(** ** The abstract table: the players counted for, in the order of the array *)

Definition counting (force : bool) (dead_line : Z) (v : nb_player) : bool := negb (force || (nb_time v <=? dead_line)).
Definition count_range : list Z := seqZ NB_PLAYER_MIN (NB_PLAYER_MAX - NB_PLAYER_MIN + 1).
Definition value_of (v : nb_player) (e : Z) : Z := default 0 (nb_value v !! Z.to_nat e).
Definition event_of (v : nb_player) (e : Z) : option coucn_event :=
  if 0 <? value_of v e then Some (u32 (nb_pid v), e, value_of v e) else None.
Definition messages_of (v : nb_player) : list coucn_event := omap (event_of v) count_range.
Definition flushed (force : bool) (dead_line : Z) (l : list nb_player) : list coucn_event :=
  concat (map messages_of (filter (fun v => counting force dead_line v = false) l)).
Definition kept (force : bool) (dead_line : Z) (l : list nb_player) : list nb_player :=
  filter (fun v => counting force dead_line v = true) l.
(** Messages sent one after another. *)
Fixpoint deliver `{Pbc} (bs : backends) (es : list coucn_event) : backends * list count_notice :=
  match es with
  | [] => (bs, [])
  | e :: es' =>
    let '(bs, ns) := nb_send nb_backend bs e in
    let '(bs, ns') := deliver bs es' in (bs, ns ++ ns')
  end.

Lemma deliver_app `{Pbc} es : forall bs es',
  deliver bs (es ++ es') =
  (fst (deliver (fst (deliver bs es)) es'), snd (deliver bs es) ++ snd (deliver (fst (deliver bs es)) es')).
Proof.
  induction es as [|e es IH]; intros bs es'; cbn [deliver app fst snd]; [now destruct (deliver bs es')|].
  destruct (nb_send _ bs e) as [bs1 ns]. rewrite IH. destruct (deliver bs1 es) as [bs2 ns2]. cbn [fst snd].
  now rewrite app_assoc.
Qed.

Definition player_shape (v : nb_player) : Prop := length (nb_value v) = 25%nat /\ Forall (fun x => 0 <= x < 2 ^ 32) (nb_value v).

Section Theorems.
Context {M : Type} `{PtrMapLaws M} {pbc : Pbc}.

(** The map finds the players at their index. *)
Record nb_rep (nb : nb_list M) (l : list nb_player) : Prop := {
  nr_slots : exists r, nb_slots nb = l ++ r /\ Forall (eq nb_zero) r /\ length (nb_slots nb) = 100%nat;
  nr_used : nb_used nb = zlen l;
  nr_shape : Forall player_shape l;
  nr_nodup : NoDup (map nb_pid l);
  nr_map : pm_ok (nb_map nb);
  nr_find : forall pid p, pm_abs (nb_map nb) !! pid = Some p <->
    exists i v, l !! i = Some v /\ nb_pid v = pid /\ p = nb_slot (Z.of_nat i) }.

Lemma zero_shape : player_shape nb_zero.
Proof. split; [reflexivity|]. cbn. repeat constructor; lia. Qed.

—————

Where the string "bool" occurs in a line above, count that line, and report solely the final figure.

3